Reaction Mechanism Analysis of a Li-O2 Battery: Structure of Electrode/Electrolyte Interface Probed Via Soft-x-Ray Absorption Spectroscopy, Hard x-Ray Photoelectron Spectroscopy, and in-Situ Hard x-Ray Diffraction

Tuesday, October 13, 2015: 10:00
102-C (Phoenix Convention Center)
C. Yogi, K. Kamiguchi (Device-functional analysis Department, NISSAN ARC Ltd.), N. Takao (Device-functional analysis Department, NISSAN ARC, Ltd.), T. Watanabe (Japan Synchrotron Radiation Research Institute), K. Kubobuchi (Device-functional analysis Department, NISSAN ARC Ltd.), M. Matsumoto, T. Ohwaki (Device-functional analysis Department, NISSAN ARC, Ltd.), and H. Imai (Device-functional analysis Department, NISSAN ARC Ltd.)
Rechargeable Li-air batteries have been attracting much attention because of their extraordinary high energy capacity, viz, theoretically it reaches more than ten-times than those of existing Li-ion secondary battery. Recent materials development, such as use of glyme-series electrolytes, effective electrodes (metal based catalysts and/or high surface area carbon materials with nitrogen doping), or use of Redox-mediators, is about to find realistic solutions to overcome long-term crucial issues of Li-air battery, such as large over-potential at charge process, electrolyte degradation due oxygen radicals, and low cycleabilty presumably caused by unstable electrode properties at both anodes and cathodes.

Thus, additional deeper information on the reaction mechanism, involving unwanted side reactions, could be expected to accelerate such improvement. In this context, we performed reaction mechanism analysis by utilizing various experimental techniques, such as in-situ time-resolved x-ray diffraction, soft x-ray absorption spectroscopy at Li, C, O, and S K-edges, and hard x-ray photoelectron spectroscopy (HAXPES), combined with other conventional laboratory analysis methods.

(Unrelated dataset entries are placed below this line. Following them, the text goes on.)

(* ===== verification/Scope.v ===== *)
(** * The credential scope of a provider
    (internal/provider/credentials.go, newGCPSDK of gcp_credentials.go)

    [NewCommand] takes an environment, checks it and builds the one identity it
    selects; [azure_credentials] is the credential an Azure client uses
    (azure_sdk.go).  The process environment, the certificate file and the SDKs'
    credential constructors are calls. *)
From S2P Require Import Prelude.
From S2P Require Import Effects.
From S2P Require Import Provider.
From S2P Require Import ConfigCheck.
From S2P Require Import Credentials.
From S2P Require Import GcpCredentials.

(** The Azure credential that is constructed. *)
Inductive AzureCredential :=
  | WorkloadIdentity (client tenant file : string)
  | ClientSecret (tenant client secret : string)
  | ClientCertificate (tenant client certificate : string) (chain : bool)
  | ManagedIdentity (client : string).

(** The credential [AzureSDK] selects by the environment of the process when it
    was given none. *)
Inductive AmbientCredential := AmbientWorkload | AmbientEnvironment | AmbientManaged (client : string).

Inductive scopeE : Type → Type :=
  | LookupEnv (name : string) : scopeE (option string)
  | ReadCertificate (path : string) : scopeE (result string)
  | ParseCertificates (data password : string) : scopeE (option error)
  | NewAzureCredential (c : AzureCredential) : scopeE (option error)
  | NewAmbientCredential (c : AmbientCredential) : scopeE (option error)
  | NewComputeService : scopeE (option error)
  | OnGcp {X} (e : gcpCredE X) : scopeE X.

Abbreviation scopeM := (prog scopeE).

(** What the command authenticates with. *)
Inductive Scope :=
  | AzureScope (c : AzureCredential)
  | AwsScope (values : gmap string string) (profile : string)
  | GcpScope (file : option gcpFileCredential) (billingAPIKey : string).

Definition scope_error {A} (text : string) : scopeM (result A) := mret (inl (errors_new text)).

(** [strconv.ParseBool] *)
Definition ParseBool (s : string) : option bool :=
  if slices_contains ["1"; "t"; "T"; "true"; "TRUE"; "True"] s then Some true
  else if slices_contains ["0"; "f"; "F"; "false"; "FALSE"; "False"] s then Some false
  else None.

(** ** Azure *)

Section azure.
Context (env : gmap string string).
Notation value := (map_get "" env).

Definition azure_modes : nat :=
  length (filter (λ v, v ≠ "") [value "AZURE_FEDERATED_TOKEN_FILE"; value "AZURE_CLIENT_SECRET"; value "AZURE_CLIENT_CERTIFICATE_PATH"]).

(** The credentials are incomplete or ambiguous. *)
Definition azure_ambiguous : bool :=
  (1 <? azure_modes)%nat
  || (azure_modes =? 1)%nat && ((value "AZURE_CLIENT_ID" =s "") || (value "AZURE_TENANT_ID" =s ""))
  || (azure_modes =? 0)%nat && (value "AZURE_TENANT_ID" <>s "")
  || (value "AZURE_CLIENT_CERTIFICATE_PATH" =s "")
     && ((value "AZURE_CLIENT_CERTIFICATE_PASSWORD" <>s "") || (value "AZURE_CLIENT_SEND_CERTIFICATE_CHAIN" <>s "")).

Definition constructed (c : AzureCredential) : scopeM (result AzureCredential) :=
  e ← call (NewAzureCredential c);
  mret (match e with Some err => inl err | None => inr c end).

Definition azure_certificate (client tenant certificate : string) : scopeM (result AzureCredential) :=
  data ← call (ReadCertificate certificate);
  match data with
  | inl err => mret (inl err)
  | inr data =>
      e ← call (ParseCertificates data (value "AZURE_CLIENT_CERTIFICATE_PASSWORD"));
      match e with
      | Some err => mret (inl err)
      | None =>
          let chain := value "AZURE_CLIENT_SEND_CERTIFICATE_CHAIN" in
          if chain <>s "" then
            match ParseBool chain with
            | None => scope_error "invalid syntax"
            | Some chain => constructed (ClientCertificate tenant client certificate chain)
            end
          else constructed (ClientCertificate tenant client certificate false)
      end
  end.

Definition azureCredential : scopeM (result AzureCredential) :=
  let client := value "AZURE_CLIENT_ID" in
  let tenant := value "AZURE_TENANT_ID" in
  let file := value "AZURE_FEDERATED_TOKEN_FILE" in
  let secret := value "AZURE_CLIENT_SECRET" in
  let certificate := value "AZURE_CLIENT_CERTIFICATE_PATH" in
  if azure_ambiguous then scope_error "incomplete or ambiguous Azure credentials"
  else if file <>s "" then constructed (WorkloadIdentity client tenant file)
  else if secret <>s "" then constructed (ClientSecret tenant client secret)
  else if certificate <>s "" then azure_certificate client tenant certificate
  else constructed (ManagedIdentity client).
End azure.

Charge/discharge tests of Li-O2 battery were performed by using standard coin-type or electrochemical cells under various conditions including impact of moisture to the reaction. Soft x-ray absorption spectroscopy measurements were carried out at SR center of Ritsumeican University (BL-11) and Aichi synchrotron radiation center (BL6N1). Hard x-ray photoelectron spectroscopy and in-situ hard x-ray diffraction measurements were performed at SPring-8 on beamlines BL46XU and BL19B2.

We observed formation and dissolution processes of Li2O2 via in-situ time-resolved hard x-ray diffraction, which exhibited non-linear behaviors reflecting difference of nature of deposited Li2O2 particles. Also we analyzed the structure and chemical compositions of interface between Li2O2 and/or carbon electrodes and electrolyte solutions via soft x-ray and hard x-ray spectroscopy. The result indicates the structure of interface is significantly affected by the operation condition, and consists of various species decomposed from electrolyte and/or Li-salts. More detailed discussion will be presented at the Meeting.